Every record here needs to be written out again exactly.

--- THE DATA Enclosed Below ---

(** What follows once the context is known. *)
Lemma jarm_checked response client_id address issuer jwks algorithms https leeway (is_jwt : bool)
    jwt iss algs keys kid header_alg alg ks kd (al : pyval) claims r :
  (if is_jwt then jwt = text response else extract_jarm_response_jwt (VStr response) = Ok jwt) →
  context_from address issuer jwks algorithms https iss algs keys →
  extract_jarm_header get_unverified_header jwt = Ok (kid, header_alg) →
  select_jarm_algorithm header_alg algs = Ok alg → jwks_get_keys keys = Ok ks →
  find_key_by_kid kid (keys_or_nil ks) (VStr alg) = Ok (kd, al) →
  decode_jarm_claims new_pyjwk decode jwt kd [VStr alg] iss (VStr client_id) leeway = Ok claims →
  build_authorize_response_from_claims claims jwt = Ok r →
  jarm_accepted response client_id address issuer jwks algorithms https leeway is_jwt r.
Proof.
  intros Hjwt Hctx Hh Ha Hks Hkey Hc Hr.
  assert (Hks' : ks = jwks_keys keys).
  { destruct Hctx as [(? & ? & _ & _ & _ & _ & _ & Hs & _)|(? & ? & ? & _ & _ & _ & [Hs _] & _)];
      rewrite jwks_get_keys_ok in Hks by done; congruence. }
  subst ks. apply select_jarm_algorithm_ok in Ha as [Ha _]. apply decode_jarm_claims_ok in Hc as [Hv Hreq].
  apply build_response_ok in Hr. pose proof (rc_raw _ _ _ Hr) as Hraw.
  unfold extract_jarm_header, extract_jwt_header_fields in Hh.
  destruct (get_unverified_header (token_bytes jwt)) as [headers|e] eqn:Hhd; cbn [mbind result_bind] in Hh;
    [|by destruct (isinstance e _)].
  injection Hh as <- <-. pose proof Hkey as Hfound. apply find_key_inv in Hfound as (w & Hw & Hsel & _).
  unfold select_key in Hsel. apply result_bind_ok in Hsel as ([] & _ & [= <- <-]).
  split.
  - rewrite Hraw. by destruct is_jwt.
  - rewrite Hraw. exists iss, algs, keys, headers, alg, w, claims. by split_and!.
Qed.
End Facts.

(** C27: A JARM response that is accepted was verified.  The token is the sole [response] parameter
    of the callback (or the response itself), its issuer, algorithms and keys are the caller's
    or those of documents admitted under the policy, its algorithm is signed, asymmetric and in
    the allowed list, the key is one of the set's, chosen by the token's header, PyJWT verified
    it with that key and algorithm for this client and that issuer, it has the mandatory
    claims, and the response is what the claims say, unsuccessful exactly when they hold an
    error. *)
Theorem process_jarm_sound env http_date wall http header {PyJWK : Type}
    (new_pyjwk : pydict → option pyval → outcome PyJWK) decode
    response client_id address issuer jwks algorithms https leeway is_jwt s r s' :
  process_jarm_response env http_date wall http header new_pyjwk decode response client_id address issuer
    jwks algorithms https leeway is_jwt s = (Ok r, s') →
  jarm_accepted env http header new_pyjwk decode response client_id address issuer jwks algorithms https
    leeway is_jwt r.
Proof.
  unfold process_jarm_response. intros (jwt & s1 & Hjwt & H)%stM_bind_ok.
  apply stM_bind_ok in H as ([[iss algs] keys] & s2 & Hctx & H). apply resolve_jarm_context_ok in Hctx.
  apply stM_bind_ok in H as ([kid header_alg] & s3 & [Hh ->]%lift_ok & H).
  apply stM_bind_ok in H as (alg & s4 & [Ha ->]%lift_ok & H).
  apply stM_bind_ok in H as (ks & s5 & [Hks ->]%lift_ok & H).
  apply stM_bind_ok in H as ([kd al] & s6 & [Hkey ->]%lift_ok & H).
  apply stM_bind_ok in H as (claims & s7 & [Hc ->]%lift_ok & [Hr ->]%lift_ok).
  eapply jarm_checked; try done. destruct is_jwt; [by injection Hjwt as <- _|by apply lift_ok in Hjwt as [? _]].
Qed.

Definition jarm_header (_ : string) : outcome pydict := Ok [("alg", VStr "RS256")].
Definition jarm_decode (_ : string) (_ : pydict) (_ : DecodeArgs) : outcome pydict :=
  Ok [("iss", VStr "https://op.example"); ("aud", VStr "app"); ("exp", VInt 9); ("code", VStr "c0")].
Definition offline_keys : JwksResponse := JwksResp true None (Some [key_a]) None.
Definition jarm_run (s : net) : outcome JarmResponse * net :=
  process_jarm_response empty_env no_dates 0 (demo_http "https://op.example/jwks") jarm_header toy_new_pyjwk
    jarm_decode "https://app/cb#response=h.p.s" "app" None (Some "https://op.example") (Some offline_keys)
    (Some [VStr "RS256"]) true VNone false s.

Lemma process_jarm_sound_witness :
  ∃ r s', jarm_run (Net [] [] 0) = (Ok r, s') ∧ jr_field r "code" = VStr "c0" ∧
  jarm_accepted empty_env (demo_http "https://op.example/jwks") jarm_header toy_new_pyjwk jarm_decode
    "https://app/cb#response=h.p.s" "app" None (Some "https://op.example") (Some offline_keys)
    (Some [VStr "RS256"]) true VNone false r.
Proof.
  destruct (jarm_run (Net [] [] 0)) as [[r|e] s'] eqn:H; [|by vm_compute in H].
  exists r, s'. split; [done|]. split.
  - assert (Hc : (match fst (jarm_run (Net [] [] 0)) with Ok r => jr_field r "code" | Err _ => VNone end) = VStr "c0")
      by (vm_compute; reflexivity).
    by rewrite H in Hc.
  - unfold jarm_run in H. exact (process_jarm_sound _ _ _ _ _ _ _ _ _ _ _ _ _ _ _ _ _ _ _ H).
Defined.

--- End of Enclosed THE DATA ---

#### [YOUR RESPONSE]
(** What follows once the context is known. *)
Lemma jarm_checked response client_id address issuer jwks algorithms https leeway (is_jwt : bool)
    jwt iss algs keys kid header_alg alg ks kd (al : pyval) claims r :
  (if is_jwt then jwt = text response else extract_jarm_response_jwt (VStr response) = Ok jwt) →
  context_from address issuer jwks algorithms https iss algs keys →
  extract_jarm_header get_unverified_header jwt = Ok (kid, header_alg) →
  select_jarm_algorithm header_alg algs = Ok alg → jwks_get_keys keys = Ok ks →
  find_key_by_kid kid (keys_or_nil ks) (VStr alg) = Ok (kd, al) →
  decode_jarm_claims new_pyjwk decode jwt kd [VStr alg] iss (VStr client_id) leeway = Ok claims →
  build_authorize_response_from_claims claims jwt = Ok r →
  jarm_accepted response client_id address issuer jwks algorithms https leeway is_jwt r.
Proof.
  intros Hjwt Hctx Hh Ha Hks Hkey Hc Hr.
  assert (Hks' : ks = jwks_keys keys).
  { destruct Hctx as [(? & ? & _ & _ & _ & _ & _ & Hs & _)|(? & ? & ? & _ & _ & _ & [Hs _] & _)];
      rewrite jwks_get_keys_ok in Hks by done; congruence. }
  subst ks. apply select_jarm_algorithm_ok in Ha as [Ha _]. apply decode_jarm_claims_ok in Hc as [Hv Hreq].
  apply build_response_ok in Hr. pose proof (rc_raw _ _ _ Hr) as Hraw.
  unfold extract_jarm_header, extract_jwt_header_fields in Hh.
  destruct (get_unverified_header (token_bytes jwt)) as [headers|e] eqn:Hhd; cbn [mbind result_bind] in Hh;
    [|by destruct (isinstance e _)].
  injection Hh as <- <-. pose proof Hkey as Hfound. apply find_key_inv in Hfound as (w & Hw & Hsel & _).
  unfold select_key in Hsel. apply result_bind_ok in Hsel as ([] & _ & [= <- <-]).
  split.
  - rewrite Hraw. by destruct is_jwt.
  - rewrite Hraw. exists iss, algs, keys, headers, alg, w, claims. by split_and!.
Qed.
End Facts.

(** C27: A JARM response that is accepted was verified.  The token is the sole [response] parameter
    of the callback (or the response itself), its issuer, algorithms and keys are the caller's
    or those of documents admitted under the policy, its algorithm is signed, asymmetric and in
    the allowed list, the key is one of the set's, chosen by the token's header, PyJWT verified
    it with that key and algorithm for this client and that issuer, it has the mandatory
    claims, and the response is what the claims say, unsuccessful exactly when they hold an
    error. *)
Theorem process_jarm_sound env http_date wall http header {PyJWK : Type}
    (new_pyjwk : pydict → option pyval → outcome PyJWK) decode
    response client_id address issuer jwks algorithms https leeway is_jwt s r s' :
  process_jarm_response env http_date wall http header new_pyjwk decode response client_id address issuer
    jwks algorithms https leeway is_jwt s = (Ok r, s') →
  jarm_accepted env http header new_pyjwk decode response client_id address issuer jwks algorithms https
    leeway is_jwt r.
Proof.
  unfold process_jarm_response. intros (jwt & s1 & Hjwt & H)%stM_bind_ok.
  apply stM_bind_ok in H as ([[iss algs] keys] & s2 & Hctx & H). apply resolve_jarm_context_ok in Hctx.
  apply stM_bind_ok in H as ([kid header_alg] & s3 & [Hh ->]%lift_ok & H).
  apply stM_bind_ok in H as (alg & s4 & [Ha ->]%lift_ok & H).
  apply stM_bind_ok in H as (ks & s5 & [Hks ->]%lift_ok & H).
  apply stM_bind_ok in H as ([kd al] & s6 & [Hkey ->]%lift_ok & H).
  apply stM_bind_ok in H as (claims & s7 & [Hc ->]%lift_ok & [Hr ->]%lift_ok).
  eapply jarm_checked; try done. destruct is_jwt; [by injection Hjwt as <- _|by apply lift_ok in Hjwt as [? _]].
Qed.

Definition jarm_header (_ : string) : outcome pydict := Ok [("alg", VStr "RS256")].
Definition jarm_decode (_ : string) (_ : pydict) (_ : DecodeArgs) : outcome pydict :=
  Ok [("iss", VStr "https://op.example"); ("aud", VStr "app"); ("exp", VInt 9); ("code", VStr "c0")].
Definition offline_keys : JwksResponse := JwksResp true None (Some [key_a]) None.
Definition jarm_run (s : net) : outcome JarmResponse * net :=
  process_jarm_response empty_env no_dates 0 (demo_http "https://op.example/jwks") jarm_header toy_new_pyjwk
    jarm_decode "https://app/cb#response=h.p.s" "app" None (Some "https://op.example") (Some offline_keys)
    (Some [VStr "RS256"]) true VNone false s.

Lemma process_jarm_sound_witness :
  ∃ r s', jarm_run (Net [] [] 0) = (Ok r, s') ∧ jr_field r "code" = VStr "c0" ∧
  jarm_accepted empty_env (demo_http "https://op.example/jwks") jarm_header toy_new_pyjwk jarm_decode
    "https://app/cb#response=h.p.s" "app" None (Some "https://op.example") (Some offline_keys)
    (Some [VStr "RS256"]) true VNone false r.
Proof.
  destruct (jarm_run (Net [] [] 0)) as [[r|e] s'] eqn:H; [|by vm_compute in H].
  exists r, s'. split; [done|]. split.
  - assert (Hc : (match fst (jarm_run (Net [] [] 0)) with Ok r => jr_field r "code" | Err _ => VNone end) = VStr "c0")
      by (vm_compute; reflexivity).
    by rewrite H in Hc.
  - unfold jarm_run in H. exact (process_jarm_sound _ _ _ _ _ _ _ _ _ _ _ _ _ _ _ _ _ _ _ H).
Defined.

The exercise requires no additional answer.